I have four words for creating locals: <LOCAL starts the definition,
LOCAL: <name> creates a local, LOCAL> ends the definition and LOCAL; ends the
scope of locals. All these words are immediate, so they can work without
adding new definitions. So the solution is:
: { POSTPONE <LOCAL -1 ( end marker, >IN will never be -1)
BEGIN >IN @ BL WORD 1+ C@ [CHAR] | = UNTIL DROP >IN @ >R
BEGIN DUP 0< 0= WHILE >IN ! POSTPONE LOCAL: REPEAT DROP
POSTPONE LOCAL> ; IMMEDIATE
: } POSTPONE LOCAL; ; IMMEDIATE
: TEST { A B | A . B . } ;
and
1 2 TEST
gives
1 2 ok
Hurray!
Bernd Paysan
The discussion about PT+ was intended to raise the issue of the need
for local variables -- but it also brings to light the problem of
handling data structures that take multiple cells.

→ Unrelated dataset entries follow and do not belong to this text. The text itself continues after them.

(** The route reads the database and writes nothing to it; it is a
    function of the database it reads. *)
Definition program_route (request : Request) (d : D)
  : Outcome (ProgramContext Call SyncInfo * list (string * string)) :=
  match get "id" (query_params request) with
  | None => Raised {| status_code := 400; detail := "Missing program id" |}
  | Some program_id =>
      match locate_program program_id d with
      | Raised e => Raised e
      | Returned (program, transaction) =>
          let functions :=
            (λ f, split_last "/"
                    (function_signature d (Aleo.str (Aleo.id program)) f))
              <$> functions program in
          let leo_source := get_program_leo_source_code d program_id in
          let source :=
            match leo_source with
            | Some leo => leo
            | None => disassemble_program program
            end in
          let has_leo_source := bool_decide (leo_source ≠ None) in
          let mappings :=
            (λ m, mkMappingInfo m.1 m.2.1 m.2.2) <$> mappings program in
          Returned
            (mkProgramContext
               (Aleo.str (Aleo.id program))
               (get_program_called_times d program_id)
               ((λ i, Aleo.str (Aleo.program_id i)) <$> Aleo.imports program)
               mappings
               (structs program)
               (records program)
               (closures program)
               functions
               source
               has_leo_source
               (get_program_calls d program_id 0 30)
               (get_program_similar_count d program_id)
               (get_program_address d program_id)
               (out_of_sync_check d)
               (Chain.id <$> transaction)
               ((λ tx, Chain.address (Chain.owner tx)) <$> transaction)
               ((λ tx, Chain.signature (Chain.owner tx)) <$> transaction),
             cache_headers)
      end
  end.

End ProgramPage.

(** ** A block and a program page, for examples *)

Module Tour.

Definition deploy (transaction_id program_name : string) : Chain.Deploy :=
  {| Chain.id := transaction_id;
     Chain.owner := {| Chain.address := "aleo1owner";
                       Chain.signature := "sign1owner" |};
     Chain.deployment :=
       {| Chain.program := Demo.program program_name ["credits"] |} |}.

(** An execution, a rejected deploy of [hello], an accepted deploy of
    another program, and then two accepted deploys of [hello]. *)
Definition block : Chain.Block :=
  {| Chain.transactions :=
       [Chain.AcceptedExecute (Chain.ExecuteTransaction "at1exec");
        Chain.RejectedDeploy
          (Chain.DeployTransaction (deploy "at1rejected" "hello"));
        Chain.AcceptedDeploy
          (Chain.DeployTransaction (deploy "at1other" "other"));
        Chain.AcceptedDeploy
          (Chain.DeployTransaction (deploy "at1first" "hello"));
        Chain.AcceptedDeploy
          (Chain.DeployTransaction (deploy "at1second" "hello"))] |}.

(** A block that only holds a rejected deploy of [ghost]. *)
Definition ghost_block : Chain.Block :=
  {| Chain.transactions :=
       [Chain.RejectedDeploy
          (Chain.DeployTransaction (deploy "at1ghost" "ghost"))] |}.

Definition pages : PageDb ChainDb string := {|
  get_block_by_program_id _ program_id :=
    if decide (program_id = "hello.aleo") then Some block
    else if decide (program_id = "ghost.aleo") then Some ghost_block
    else None;
  get_program_address _ program_id := "aleo1" +:+ program_id;
  get_program_called_times _ _ := 7;
  get_program_calls _ _ _ _ := ["call"]
|}.

Definition catalog : CatalogDb ChainDb string := {|
  get_program_count _ no_helloworld := if no_helloworld then 120 else 150;
  get_programs _ start stop _ := ["hello.aleo"];
  get_builtin_programs _ := ["credits.aleo"];
  get_program_feature_hash _ program_id :=
    if decide (program_id = "hello.aleo") then Some "f00d" else None;
  get_program_similar_count _ _ := 100;
  get_programs_with_feature_hash _ _ _ _ := ["twin.aleo"]
|}.

Definition parts : ProgramParts := {|
  functions _ := ["main"; "mint"];
  mappings _ := [("account", ("address", "u64"))];
  structs _ := [];
  records _ := ["token"];
  closures _ := []
|}.

Definition signature (d : ChainDb) (program_id function : string) : string :=
  program_id +:+ "/" +:+ function +:+ "(u32) -> u32".

Definition disassemble (program : Aleo.Program) : string :=
  "program " +:+ Aleo.str (Aleo.id program) +:+ ";".

Definition page (program_id : string) : Request :=
  {| method := "GET"; query_params := [("id", program_id)]; form := [] |}.

Definition no_id : Request :=
  {| method := "POST"; query_params := []; form := [] |}.

Definition with_file : Request :=
  {| method := "POST";
     query_params := [];
     form := [("id", FUpload "UploadFile(filename='x')")] |}.

Definition form_of (fields : MultiDict FormValue) : Request :=
  {| method := "POST"; query_params := []; form := fields |}.

End Tour.

(** * Properties *)

Example int_samples :
  Py.int "12" = Some 12 ∧ Py.int " -7 " = Some (-7) ∧ Py.int "1_0" = Some 10
  ∧ Py.int "00" = Some 0 ∧ Py.int "-0" = Some 0 ∧ Py.int "+5" = Some 5
  ∧ Py.int EmptyString = None ∧ Py.int "+" = None ∧ Py.int "- 5" = None
  ∧ Py.int "_1" = None ∧ Py.int "1_" = None ∧ Py.int "1__0" = None
  ∧ Py.int "+_1" = None ∧ Py.int "0x10" = None ∧ Py.int "1 2" = None
  ∧ Py.int "+-1" = None ∧ Py.int "true" = None.
Proof. repeat split; reflexivity. Qed.

(** ** The monad *)

Section EffFacts.
Context {D : Type}.

Lemma bind_query {A B} ev (q : D → A) (k : A → Eff D B) w :
  (query ev q ≫= k) w = k (q (db w)) (mkWorld (db w) (calls w ++ [ev])).
Proof. reflexivity. Qed.

Lemma bind_extern {A B} ev (a : A) (k : A → Eff D B) w :
  (extern ev a ≫= k) w = k a (mkWorld (db w) (calls w ++ [ev])).
Proof. reflexivity. Qed.

Lemma bind_update {B} ev (u : D → D) (k : () → Eff D B) w :
  (update ev u ≫= k) w = k () (mkWorld (u (db w)) (calls w ++ [ev])).
Proof. reflexivity. Qed.

Lemma bind_ret {A B} (a : A) (k : A → Eff D B) w :
  (mret a ≫= k) w = k a w.
Proof. reflexivity. Qed.

Lemma run_ret {A} (a : A) (w : World D) :
  (mret a : Eff D A) w = (Returned a, w).
Proof. reflexivity. Qed.

Lemma bind_raise {A B} e (k : A → Eff D B) w :
  (raise e ≫= k) w = (Raised e, w).
Proof. reflexivity. Qed.

End EffFacts.

(** ** Texts *)

Lemma slice_to_length n s :
  (n ≤ String.length s)%nat → String.length (Py.slice_to n s) = n.
Proof.
  revert s. induction n as [|n IH]; intros [|c s] Hn; simpl in *; try lia.
  rewrite IH; lia.
Qed.

Lemma slice_to_prefix n s : ∃ rest, s = Py.slice_to n s +:+ rest.
Proof.
  revert s. induction n as [|n IH]; intros s.
  - exists s. reflexivity.
  - destruct s as [|c s]; [exists EmptyString; reflexivity|].
    destruct (IH s) as [rest Hrest]. exists rest.
    change (String c s = String c (Py.slice_to n s +:+ rest)).
    now rewrite <- Hrest.
Qed.

Lemma string_app_length (s t : string) :
  String.length (s +:+ t) = (String.length s + String.length t)%nat.
Proof.
  induction s as [|c s IH]; [reflexivity|].
  change (S (String.length (s +:+ t)) = S (String.length s + String.length t)).
  now rewrite IH.
Qed.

It can be a severe disadvantage to put bulky data structures of
varying size directly on the parameter stack. Not only can it be hard
to write the programs required to manipulate the data, but potentially
it requires new sets of stack manipulation words. (If vectors occupy 3
cells and integers one cell the user would presumably want words like
VDUP, VSWAP and mixed operations like VISWAP, etc. to allow Forth
flexibility in implementing algorithms which involve the new data
objects. This would become apparent as soon as anyone want's to use a
word like PT+ to actually do something).
In some of the systems I've used for mathematics, there are 6 or more
data types -- each occupying a different number of cells. It has been
found best to have every data object represented by a single cell on
the stack (this representative is usually either an address,
displacement within a segment set aside for the data type, or index in
an array of objects). In this way data objects can be subjected to all
the usual Forth stack operations with no difficulty.

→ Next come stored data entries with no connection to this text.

(** C9: [clearTable] is idempotent: clearing twice is clearing once; it
    leaves the table body without rows, and on a table body without rows
    it changes nothing. *)
Theorem clearTable_idempotent (st : state) :
  (_ <~ clearTable ;; clearTable) st = clearTable st
  ∧ (∀ tbody, tableRows st = Some tbody →
       ∃ st' tbody', clearTable st = Some (tt, st')
                     ∧ tableRows st' = Some tbody'
                     ∧ childNodes tbody' = [])
  ∧ (∀ tbody, tableRows st = Some tbody → childNodes tbody = [] →
       clearTable st = Some (tt, st)).
Proof.
  unfold clearTable, bind, querySelectorTableRows, lift.
  split; [|split].
  - by destruct (tableRows st).
  - intros tbody ->. by do 2 eexists.
  - intros tbody Htbody Hrows. rewrite Htbody.
    destruct st as [a o n t], tbody as [tag attrs rows].
    cbn in *. by subst.
Qed.

Lemma clearTable_idempotent_witness :
  (_ <~ clearTable ;; clearTable) sample = clearTable sample
  ∧ clearTable sample = Some (tt, sample).
Proof.
  split.
  - exact (proj1 (clearTable_idempotent sample)).
  - exact (proj2 (proj2 (clearTable_idempotent sample))
             (MkElement "tbody" (<["id" := "table-rows"]> ∅) [])
             eq_refl eq_refl).
Defined.

(** C10: the image that [countryCodeToFlagImg] makes for a code has
    ["flags/" + code + ".png"] as its [src], the code as it is: for ["CA"]
    the path is [flags/CA.png], not [flags/ca.png]. *)
Theorem countryCodeToFlagImg_src (countryCode : string) :
  tagName (countryCodeToFlagImg countryCode) = "img"
  ∧ attributes (countryCodeToFlagImg countryCode) !! "src"
    = Some ("flags/" +:+ countryCode +:+ ".png")
  ∧ attributes (countryCodeToFlagImg "CA") !! "src" = Some "flags/CA.png"
  ∧ attributes (countryCodeToFlagImg "CA") !! "src" ≠ Some "flags/ca.png".
Proof.
  split; [done|]. split; [apply lookup_insert_eq|].
  split; [apply lookup_insert_eq|].
  unfold countryCodeToFlagImg, setSrc. cbn.
  rewrite lookup_insert_eq. discriminate.
Qed.
(** * CryptoBuddy: the CoinGecko price-lookup helper (coin_gecko.py)

    A shallow embedding of [Crypto-buddy/coin_gecko.py]: symbol resolution,
    the in-memory cache with time-to-live, the retrying request loop and the
    public lookups built on them.

    Modelling conventions.
    - Python [str] is [string], holding the UTF-8 encoding of the text: a
      character (code point) is one lead byte followed by its continuation
      bytes (codes 128 to 191).  [len] and slicing count characters, not
      bytes.  [str.upper], [str.lower] and [str.strip] are written out on the
      ASCII range, which is what tickers, provider identifiers and currency
      codes are.
    - Python values decoded from JSON (and the dicts the module builds) are
      the inductive [json]; a dict is an association list in insertion order
      whose first binding of a key is the live one.
    - [time.time()] and durations are rationals ([Q]).
    - The process-wide [_CACHE], the clock, and the log of HTTP attempts and
      sleeps form the [World]; the functions that touch them live in the
      state-and-exception monad [M].
    - The remote provider is an oracle [provider]: the [n]-th HTTP attempt of
      the process, with request [r], yields either a decoded JSON body or a
      [requests.RequestException], and takes some time. *)

From Stdlib Require Import Ascii String QArith Lqa.
From Stdlib Require DecimalString DecimalPos DecimalZ.
From stdpp Require Import gmap strings list sorting.

Set Warnings "-register-all,-clear-no-such-hyp".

The data objects are equipped with words for accessing their
components parts. Thus for vectors we would want a word [] so
that "v 2 []" gives either the address of the second component of v or
the second component itself (If you choose the latter, you probably
will also want a word []! to store data.) Chuck Moore seems to have
originated the word "TH" for the component selector -- so "v 2
th"). There will also be, presumably, words for arithmetic operations
on the coordinates.
A vector package can be constructed in layers -- so that it need not
be just restricted to integer coordinates. Information about the
coordinate domain is communicated to the level that handles vector
operations -- so the same code for vector operations can be used for
a variety of different types of coordinates (here is another reason
to make sure that different types of coordinates do not have different
stack sizes).
The simplest way to do this (a better way is described below) is to
have all operations specify the target of their result. Thus, for
example, a vector addition V+ would have the stack diagram
( v1 v2 v3 -- ) or maybe even ( v1 v2 v3 -- v3 )

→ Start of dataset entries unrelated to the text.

(** * A shallow embedding of the Open LianLi RGB driver (main.py)

    The program finds a USB device by vendor and product id, builds a raw
    packet from a hex template and a colour code, writes it to an endpoint
    with one reconnect-and-retry, and saves the working configuration.

    Conventions of the embedding:
    - a Python [str] is a [string] of 8-bit characters.  Code points above
      127 matter to this program only in that they are neither hexadecimal
      digits nor ASCII whitespace, and [str.lower] never maps one of them to
      a hexadecimal digit or to whitespace;
    - a Python [bytes] value is a [list Z] of numbers below 256;
    - a Python exception is a value of [exn]; a call that may raise returns
      [exn + A];
    - the USB bus, the console and the configuration file are explicit
      state. *)

From Stdlib Require Import ZArith NArith Ascii String List Bool Lia.
From Stdlib Require HexString.
From stdpp Require Import base option list strings gmap.

Local Open Scope Z_scope.

(** ** Python exceptions *)

Inductive exn : Type :=
| ValueError (msg : string)
| TypeError (msg : string)
| AttributeError (msg : string)
| USBError (msg : string)
| OtherException (msg : string).

(** ** Characters and strings *)

Definition ord (c : ascii) : Z := Z.of_N (N_of_ascii c).
Definition chr (z : Z) : ascii := ascii_of_N (Z.to_N z).

(** [Py_ISSPACE]: tab, line feed, vertical tab, form feed, carriage return
    and space. *)
Definition Py_ISSPACE (c : ascii) : bool :=
  ((9 <=? ord c) && (ord c <=? 13)) || (ord c =? 32).
(** * auth-api.js: registration, login and bearer-token authorization

    A shallow embedding of the three Express handlers of [src/auth-api.js]
    ([POST /api/register], [POST /api/login], [GET /api/protegido] behind the
    [verifyToken] middleware) over the in-memory [users] array, followed by
    the properties of the specification that concern them.

    Conventions of the embedding.
    - A value read from [req.body] or [req.headers] is a [field]: [None] for
      [undefined], [Some s] for a string.  Usernames and passwords are strings
      in the data model of the specification; other JSON types are outside it.
    - [Date.now()] is an explicit argument, in milliseconds.
    - The randomness of [bcrypt.hash] is an explicit [salt] argument.
    - A handler returns the response it sends and the [users] array it leaves.
    - An [await] ends a run-to-completion segment of the event loop: the
      register handler is written as the segment before the [await] and the
      segment after it, so that interleavings can be enumerated. *)

From Stdlib Require Import String Ascii List ZArith NArith Bool Lia.
From Stdlib Require Import Permutation.
Import ListNotations.

Open Scope string_scope.
Open Scope Z_scope.

(** ** JavaScript strings and fields *)

Module JS.

Definition field := option string.

(** [!v]: [undefined] and the empty string are falsy. *)
Definition falsy (v : field) : bool :=
  match v with
  | None => true
  | Some s => String.eqb s ""
  end.

(** [a || b] on strings, as in [process.env.X || 'default']. *)
Definition or_else (v : field) (default : string) : string :=
  match v with
  | None => default
  | Some s => if String.eqb s "" then default else s
  end.

(** [s.split(sep)] for a one-character separator. *)
Fixpoint split (sep : ascii) (s : string) : list string :=
  match s with
  | EmptyString => [EmptyString]
  | String c rest =>
      if Ascii.eqb c sep then EmptyString :: split sep rest
      else match split sep rest with
           | piece :: pieces => String c piece :: pieces
           | [] => [String c EmptyString]
           end
  end.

where the vi are "vectors" (i.e. the addresses of 3-tuples or the
indices in an array of 3-tuples) and v3 is intended to be the result
of adding v1 to v2. The code for V+ will be written in terms of an
addition operation for components. [If preferred, you can write code
for words like this with free use of ordinary Forth variables -- no
recursive calls are involved, so there is no need for local
variables. Forth variables names can be reused -- and they have a
scope: they last until they are redefined. There is no harm in
using the same variable names for independent procedures.]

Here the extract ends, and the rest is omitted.